Cleavage of blocked isocyanates within amino-type resins: Influence of metal catalysis on reaction pathways in model systems

In the present work, a detailed account on the deblocking reactions of various blocked isocyanates in aqueous reaction media in the presence of amido- and hydroxyl-nucleophiles is given. Pyrazole- and oxime-blocked phenylisocyanate were reacted with monomethylolurea (MMU), dimethylolurea (DMU) and urea (U) in the presence of the catalysts (dibutyltin dilaurate DBTL 1, zirconium(IV)dionate 2, zinc(II)acetate 3 and manganese (III)dionate 4). Product formation was studied by kinetic analysis of either the hydrolytic or the additive reaction pathways, revealing strong differences in the reactions pathways of the used catalysts.
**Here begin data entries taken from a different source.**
(** * GAMDL audio tools: a shallow embedding of [check.py] and [metadata.py]

    The two scripts are sequential Python: directory traversal, calls into
    the mutagen and PIL libraries, branching on file extensions and numeric
    thresholds, and [print].  The embedding keeps that shape.

    - Python [int] is [Z]; Python [float] is an IEEE-754 binary64 value,
      [spec_float] with [prec = 53] and [emax = 1024].
    - [str] is [string] (a sequence of bytes; the extensions and labels the
      code compares are ASCII).
    - A Python [dict] is an association list in insertion order.
    - Code that can raise runs in a state-and-exception monad; the
      mutable locals of a function are the monad's state, and [print] and
      every call that leaves the process (stat, the mutagen openers, PIL)
      is appended to a trace. *)

From Stdlib Require Import ZArith List String Ascii Bool Lia.
From Stdlib Require Import DecimalString SpecFloat Permutation Sorted QArith Qabs Lqa.
Import ListNotations.

Local Open Scope string_scope.
Local Open Scope Z_scope.

(* ================================================================= *)
(** ** Python values and built-ins *)

Module Py.

(** An exception is identified by its message, which is all the scripts
    ever look at ([{e}] in an f-string). *)
Definition exn := string.

Inductive result (A : Type) : Type :=
| Ok (a : A)
| Raise (e : exn).
Arguments Ok {A} a.
Arguments Raise {A} e.

Definition is_raise {A} (r : result A) : bool :=
  match r with Ok _ => false | Raise _ => true end.

(** *** str *)

(** [str(n)] for an [int]. *)
Definition str_of_int (n : Z) : string := NilZero.string_of_int (Z.to_int n).

Definition lower_ascii (c : ascii) : ascii :=
  let n := nat_of_ascii c in
  if (Nat.leb 65 n && Nat.leb n 90)%bool then ascii_of_nat (n + 32) else c.

(** [s.lower()].  Only bytes A-Z change: no Unicode letter lower-cases to
    one of the ASCII extensions the scripts compare with. *)
Fixpoint lower (s : string) : string :=
  match s with
  | EmptyString => EmptyString
  | String c s' => String (lower_ascii c) (lower s')
  end.

(** [needle in hay]. *)
Fixpoint contains (needle hay : string) : bool :=
  (String.prefix needle hay ||
   match hay with
   | EmptyString => false
   | String _ hay' => contains needle hay'
   end)%bool.

(** [x in [a, b, ...]] for strings. *)
Definition str_in (x : string) (l : list string) : bool :=
  existsb (String.eqb x) l.

(** White space as [str.strip] sees it.  A string holds text in UTF-8, so
    a white-space character takes one byte (U+0009-000D, U+001C-001F,
    U+0020), two (U+0085, U+00A0) or three (U+1680, U+2000-200A, U+2028,
    U+2029, U+202F, U+205F, U+3000). *)
Definition is_space (c : ascii) : bool :=
  let n := nat_of_ascii c in
  (Nat.eqb n 32 || (Nat.leb 9 n && Nat.leb n 13) || (Nat.leb 28 n && Nat.leb n 31))%bool.

Definition is_space2 (c1 c2 : ascii) : bool :=
  let n2 := nat_of_ascii c2 in
  (Nat.eqb (nat_of_ascii c1) 194 && (Nat.eqb n2 133 || Nat.eqb n2 160))%bool.

Definition is_space3 (c1 c2 c3 : ascii) : bool :=
  let n1 := nat_of_ascii c1 in
  let n2 := nat_of_ascii c2 in
  let n3 := nat_of_ascii c3 in
  ((Nat.eqb n1 225 && Nat.eqb n2 154 && Nat.eqb n3 128)
   || (Nat.eqb n1 226 && Nat.eqb n2 128
       && ((Nat.leb 128 n3 && Nat.leb n3 138) || Nat.eqb n3 168 || Nat.eqb n3 169
           || Nat.eqb n3 175))
   || (Nat.eqb n1 226 && Nat.eqb n2 129 && Nat.eqb n3 159)
   || (Nat.eqb n1 227 && Nat.eqb n2 128 && Nat.eqb n3 128))%bool.

(** Dropping from the front the characters that [p1], [p2] or [p3]
    takes, of one, two and three bytes. *)
Fixpoint drop_while (p1 : ascii -> bool) (p2 : ascii -> ascii -> bool)
    (p3 : ascii -> ascii -> ascii -> bool) (s : string) : string :=
  match s with
  | EmptyString => EmptyString
  | String c1 s1 =>
      if p1 c1 then drop_while p1 p2 p3 s1
      else
        match s1 with
        | EmptyString => s
        | String c2 s2 =>
            if p2 c1 c2 then drop_while p1 p2 p3 s2
            else
              match s2 with
              | EmptyString => s
              | String c3 s3 =>
                  if p3 c1 c2 c3 then drop_while p1 p2 p3 s3 else s
              end
        end
  end.

Fixpoint rev_onto (s acc : string) : string :=
  match s with
  | EmptyString => acc
  | String c s' => rev_onto s' (String c acc)
  end.

Definition reverse (s : string) : string := rev_onto s EmptyString.

Definition lstrip (s : string) : string :=
  drop_while is_space is_space2 is_space3 s.

(** From the end, the bytes of a character come last byte first. *)
Definition rstrip (s : string) : string :=
  reverse
    (drop_while is_space (fun c2 c1 => is_space2 c1 c2)
       (fun c3 c2 c1 => is_space3 c1 c2 c3) (reverse s)).

(** [s.strip()]. *)
Definition strip (s : string) : string := rstrip (lstrip s).

(** *** float *)

Definition pyfloat := spec_float.
Definition prec : Z := 53.
Definition emax : Z := 1024.

Definition fzero : pyfloat := S754_zero false.

(** [float(n)] as the arithmetic operators apply it to an [int] operand:
    correctly rounded, [OverflowError] when out of range. *)
Definition float_of_int (n : Z) : result pyfloat :=
  match binary_normalize prec emax n 0 false with
  | S754_infinity _ => Raise "int too large to convert to float"
  | x => Ok x
  end.

Definition float_mul (x y : pyfloat) : pyfloat := SFmul prec emax x y.
Definition float_add (x y : pyfloat) : pyfloat := SFadd prec emax x y.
Both zirconium(IV)dionate 2 and DBTL 1 lead to the formation of N-phenyl-N′-carbamidurea and N,N′-diphenylcarbamidurea 15 as the preferred products after reaction with urea as nucleophile, whereas zinc(II)acetate and manganese(III)dionate indicated a significantly stronger promotion of hydrolytic reaction pathways. Zirconium(IV)dionate 2 catalyst proved advantageous over DBTL 1 displaying a lower deblocking temperature.